The earthquake struck Haiti almost a year ago. We all saw the images. Death and destruction reigned; humans bowed to the might of nature.
And one year later, it hasn’t gotten any better. A cholera outbreak has surged in the capital of Port-au-Prince. According to Voice of America, approximately 270,000 people are expected to contract the disease. Poverty is still overwhelmingly the norm—most citizens must survive in slums and camps. Natural disasters, like the recent Hurricane Tomas, still ravage the nation, increasing the risk of infection and further compromising the country’s already fragile infrastructure.
But haven’t foreign countries distributed humanitarian aid to help alleviate all of this for years? Haven’t both non-governmental organizations and governments spent millions of dollars trying to jump-start Haiti post-earthquake? There seems to be a large discrepancy between the money we are spending and the results. What happened?
The reasons for the dragging recovery are numerous, but some are not as obvious as others. Take the Haitian health care system, for instance. Ironically, international health aid has actually hurt Haitians. Medical groups swooped in to assist immediately, spreading free health care to most of the population. Though this was necessary in the beginning and helped significantly in the short-term, the abundance of free health services damaged the Haitian health care system in the long-term. Haitian-run hospitals are few and far between, and Haitian doctors and nurses are out of work. Free foreign medical aid has diverted most patients, stealing them from the native Haitian health industry.

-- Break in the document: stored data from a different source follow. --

(** * The chunk / normalize / extract / dedupe pipeline of the RPG use-case scripts

    A shallow embedding of the pure helpers shared by the scripts under
    [scripts/work]: the line chunkers (strict and permissive), the header
    normalizer, the title/ID extractors and the fuzzy deduplicator.

    Python values are modelled as follows.
    - [int] is [Z]; [len] is [Z.of_nat (length _)].
    - [str] is [string]; a character is a code point below 256.
    - a call that can raise returns a [result].
    - [difflib.SequenceMatcher(None, a, b).ratio()] belongs to the Python
      library, not to the scripts: the theorems take it as a variable with
      values in [Q], and [Difflib.ratio] follows the library's source where
      an example needs its values. *)

From Stdlib Require Import ZArith List String Ascii Bool Lia QArith DecimalString.
Import ListNotations.

Local Close Scope Q_scope.

Local Open Scope list_scope.
Local Open Scope string_scope.

(** ** Python builtins used by the scripts *)

Module Py.

Inductive result (A : Type) : Type :=
| Ok (a : A)
| ValueError (msg : string).
Arguments Ok {A} a.
Arguments ValueError {A} msg.

Definition len {A} (l : list A) : Z := Z.of_nat (List.length l).

(** Number of items of [range(0, stop, step)] for a non-zero [step]. *)
Definition range_len (stop step : Z) : Z :=
  if (0 <? step)%Z then
    (if (0 <? stop)%Z then (stop - 1) / step + 1 else 0)%Z
  else
    (if (stop <? 0)%Z then (- stop - 1) / (- step) + 1 else 0)%Z.

(** [range(0, stop, step)]; a zero step raises [ValueError]. *)
Definition range (stop step : Z) : result (list Z) :=
  if (step =? 0)%Z then ValueError "range() arg 3 must not be zero"
  else Ok (map (fun k => (Z.of_nat k * step)%Z)
               (seq 0 (Z.to_nat (range_len stop step)))).

(** Slice bounds: a negative index counts from the end, and both ends are
    clamped to [0, len]. *)
Definition clamp_index (n idx : Z) : Z :=
  if (idx <? 0)%Z then Z.max 0 (idx + n) else Z.min idx n.

(** [l[lo:hi]] *)
Definition slice {A} (l : list A) (lo hi : Z) : list A :=
  let n := len l in
  let lo' := clamp_index n lo in
  let hi' := clamp_index n hi in
  firstn (Z.to_nat (hi' - lo')) (skipn (Z.to_nat lo') l).

Definition nl : ascii := "010"%char.

(** ['\n'.join(ls)] *)
Definition join_nl (ls : list string) : string :=
  String.concat (String nl "") ls.

(** [s.split('\n')] *)
Fixpoint split_nl (s : string) : list string :=
  match s with
  | "" => [""]
  | String c s' =>
      if Ascii.eqb c nl then "" :: split_nl s'
      else match split_nl s' with
           | [] => [String c ""]
           | l :: ls => String c l :: ls
           end
  end.

(** [old in s] *)
Fixpoint contains (old s : string) : bool :=
  String.prefix old s ||
  match s with
  | "" => false
  | String _ s' => contains old s'
  end.

(** [s.replace(old, new)] for a non-empty [old]: occurrences are found left
    to right and do not overlap.  [skip] counts the characters of a matched
    occurrence that remain to be passed over. *)
Fixpoint replace_from (old new : string) (skip : nat) (s : string) : string :=
  match s with
  | "" => ""
  | String c s' =>
      match skip with
      | S k => replace_from old new k s'
      | O =>
          if String.prefix old s
          then new ++ replace_from old new (String.length old - 1) s'
          else String c (replace_from old new 0 s')
      end
  end.

Definition replace (old new s : string) : string := replace_from old new 0 s.

(** [s[:n]] for [n >= 0] *)
Fixpoint take (n : nat) (s : string) : string :=
  match n, s with
  | S k, String c s' => String c (take k s')
  | _, _ => ""
  end.

Fixpoint str_filter (p : ascii -> bool) (s : string) : string :=
  match s with
  | "" => ""
  | String c s' => if p c then String c (str_filter p s') else str_filter p s'
  end.

Fixpoint str_map (f : ascii -> ascii) (s : string) : string :=
  match s with
  | "" => ""
  | String c s' => String (f c) (str_map f s')
  end.

Fixpoint str_forallb (p : ascii -> bool) (s : string) : bool :=
  match s with
  | "" => true
  | String c s' => p c && str_forallb p s'
  end.

(** Prefix removal: [Some rest] when [s] starts with [p]. *)
Fixpoint strip_prefix (p s : string) : option string :=
  match p with
  | "" => Some s
  | String a p' =>
      match s with
      | "" => None
      | String b s' => if Ascii.eqb a b then strip_prefix p' s' else None
      end
  end.

(** Character classes.  [is_space] is [str.isspace] (also [\s] of [re] on a
    [str] pattern), [is_word] is [\w] and [is_digit] is [\d], each on the
    code points below 256. *)
Definition code (c : ascii) : N := N_of_ascii c.

Definition between (lo hi : N) (c : ascii) : bool :=
  (lo <=? code c)%N && (code c <=? hi)%N.

Definition is_space (c : ascii) : bool :=
  between 9 13 c || between 28 32 c || (code c =? 133)%N || (code c =? 160)%N.

Definition is_digit (c : ascii) : bool := between 48 57 c.
Definition is_upper (c : ascii) : bool := between 65 90 c.
Definition is_lower (c : ascii) : bool := between 97 122 c.

Definition is_alnum_ascii (c : ascii) : bool :=
  is_lower c || is_upper c || is_digit c.

Definition is_latin1_alnum (c : ascii) : bool :=
  (code c =? 170)%N || (code c =? 178)%N || (code c =? 179)%N ||
  (code c =? 181)%N || (code c =? 185)%N || (code c =? 186)%N ||
  between 188 190 c || between 192 214 c || between 216 246 c ||
  between 248 255 c.

Definition is_word (c : ascii) : bool :=
  is_alnum_ascii c || Ascii.eqb c "_"%char || is_latin1_alnum c.

Fixpoint lstrip (s : string) : string :=
  match s with
  | "" => ""
  | String c s' => if is_space c then lstrip s' else s
  end.

Fixpoint rstrip (s : string) : string :=
  match s with
  | "" => ""
  | String c s' =>
      match rstrip s' with
      | "" => if is_space c then "" else String c ""
      | r => String c r
      end
  end.

(** [s.strip()] *)
Definition strip (s : string) : string := rstrip (lstrip s).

What the country needs instead is a national care system bolstered by humanitarian aid. No country can become sufficiently functional without a sound economy, and the health care system is the ideal place to start. Instead of perpetuating foreign influence on Haiti’s medical system, in effect damaging the productivity of the country’s own health industry, why not focus more on training native Haitians in performing medical procedures?
Not only does humanitarian aid need to be channeled towards a new health care system, it also needs to be directed into jobs, police forces, and businesses, to thrust Haiti into the global market and promote safety and capital for the nation. The facts, cited in Foreign Aid and Foreign Policy by Louis Picard, are startling: Unemployment rates range from 50 percent to 70 percent, and 95 percent of those who are employed work in an underground economy. The country’s private sector still consists mostly of farmers and microbusinesses. National politics are extremely unstable, and the Haitian government seems incapable of carrying out economic and social initiatives.
Sure, foreign countries are quick to distribute medical supplies, food, water, and other aid to help alleviate suffering when disaster strikes. But the seemingly perennial destitution of Haiti shows us that this somewhat generic humanitarian mindset doesn’t help in the long run. I hope the U. S. has learned from its past “adventures” abroad that a country will not become stable and rich unless it is able to sustain itself and its citizens are able to contribute substantially to maintain its sustenance. Let’s not make the same mistakes over and over again.
Suchin Gururangan is a first-year in the College.